Fatima, comment fait elle pour avoir toute cette énergie ? Rien n'y faisait, elle n'avait ni envie de parler à des gens, ni de lire, ni de regarder un film, elle voulait juste se faire du riz, éventuellement écouter la radio. Elle fini par envoyer un SMS à Sarah.

Charles non plus n'était pas là, évidemment. Il rentrait de plus en plus tard, cela faisait un ou deux ans qu'il n'était plus rentré avant 21h. Cette histoire de mensonge la fatiguait. Elle aimerait le croire mais c'est plus fort qu'elle, elle a des soupçons.

Plusieurs éléments lui permettent de douter de lui. Cela ne fait pas longtemps qu'ils sont ensemble, premièrement. Deuxièmement, il lui est déjà arrivé de le prendre la main dans le sac pour des plus petits mensonges. Or... qui vole un oeuf vole un boeuf, oui Anaïs pensa à ce proverbe de son enfance pendant une seconde. Jamais elle n'aurait pensé l'appliquer à l'homme qui serait son premier concubin après un mariage raté. Elle se leva et enfila une chemise de nuit élégante et sexy, se regarda dans le miroir. Elle ne se trouvait pas mal pour ses 40 ans, plutôt bien conservée. Elle le devait à la pratique régulière de la course à pied, mais surtout à une mère médecin qui surveillait de très près son alimentation.

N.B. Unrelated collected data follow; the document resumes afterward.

(** More fuel changes nothing. *)
Lemma wait_done_fuel fuel extra deadline gen s :
  0 <= m2j 5 < 2 ^ 61 -> in_width 64 (jiffies s) -> in_width 64 deadline -> left deadline s <= 2 ^ 62 ->
  left deadline s <= Z.of_nat fuel ->
  wait_done_loop M m2j (fuel + extra) deadline gen s = wait_done_loop M m2j fuel deadline gen s.
Proof.
  intros Hm. revert s. induction fuel as [|fuel IH]; intros s Hj Hd Hl Hf; [destruct extra as [|extra]; [done|]|].
  all: cbn [wait_done_loop Nat.add]; pose proof (read_reg8_jiffies ESP_SDIO_RESET_DONE_REG s) as Ej;
    destruct (esp_read_reg8 M ESP_SDIO_RESET_DONE_REG s) as [[ret done] s1]; cbn [snd] in Ej.
  all: assert (Hl1 : left deadline s1 = left deadline s) by (unfold left; by rewrite Ej).
  all: destruct (sleep_progress (m2j 5 + 1) deadline s1) as [Hj2 Hp]; [lia|by rewrite Ej|done|lia|];
    fold (msleep M m2j 5 s1) in *; destruct (_ && _); [done|].
  - destruct Hp as [->|Hp]; [done|].
    pose proof (wrap_range 64 (deadline - jiffies (msleep M m2j 5 s1)) ltac:(lia)) as [? _].
    unfold left in *. lia.
  - destruct (time_after_eq _ _) eqn:Et; [done|].
    destruct Hp as [Hp|Hp]; [congruence|]. apply IH; auto; lia.
Qed.
Lemma on_hw_jiffies {A} (f : H -> A * H) s : jiffies (on_hw f s).2 = jiffies s.
Proof. unfold on_hw. by destruct (f (hw (tr s))). Qed.

Lemma left_zero deadline s : left deadline s = 0 -> in_width 64 (jiffies s) -> in_width 64 deadline ->
  time_after_eq (jiffies s) deadline = true.
Proof.
  unfold left, in_width. intros H0 Hj Hd. apply Z.ltb_lt. unfold wrap in *.
  assert (deadline = jiffies s) as -> by (Z.to_euclidean_division_equations; nia).
  by rewrite Z.sub_diag.
Qed.

Lemma reenable_jiffies x s :
  jiffies (esp_sdio_reenable_func_timeout M x s).2 = jiffies s \/
  exists s1, jiffies s1 = jiffies s /\
    jiffies (esp_sdio_reenable_func_timeout M x s).2 = jiffies (pass_time M 0 s1).
Proof.
  unfold esp_sdio_reenable_func_timeout. do 2 (case_match; [by left|]). cbv zeta.
  set (t := if negb (x =? 0) then _ else _).
  pose proof (on_hw_jiffies (sdio_enable_func M t) s) as E1. destruct (on_hw _ s) as [r1 s1]. cbn [snd] in E1.
  right. exists s1. split; [done|]. set (s2 := pass_time M 0 s1). clearbody s2.
  set (r2 := if r1 =? 0 then _ else _). assert (E2 : jiffies r2.2 = jiffies s2)
    by (subst r2; destruct (r1 =? 0); [apply on_hw_jiffies|done]).
  destruct r2 as [r3 s3]. cbn [snd] in E2. case_match; [done|].
  set (s4 := if irq_claimed _ then _ else _). assert (E4 : jiffies s4 = jiffies s3) by (subst s4; by case_match).
  pose proof (on_hw_jiffies (sdio_claim_irq M) s4) as E5. destruct (on_hw _ s4) as [r5 s5]. cbn [snd] in *.
  case_match; [change (jiffies s5 = jiffies s2)|]; congruence.
Qed.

Le riz est prêt. Elle retourne à la table de la cuisine et allume les informations. Journal de vingt heures, belle présentatrice tout juste parachutée à la place de la Chazal, elle semble confiante. "Sept zadistes placés en garde à vue suite à des affrontements sur la zone de l'aéroport de Notre-Dame-Des-Landes..." Elle a entendu parler de cette histoire à la cantine du travail. Une start-uppeuse disait à sa stagiaire -qu'elle venait probablement d'embaucher- "non mais franchement je ne comprends rien à cette histoire, ça me rend folle, ils ont gagné et ils restent quand même". Soudain, on sonna. Tiens, qui cela pouvait-il être à cette heure-là, et puis elle n'attend aucune livraison. Elle se lève de table, éteint le feu, et va voir. Dés qu'elle ouvre, elle a un haut-le-coeur. Stéphanie Jayend. Qu'est-ce qu'elle fout là ?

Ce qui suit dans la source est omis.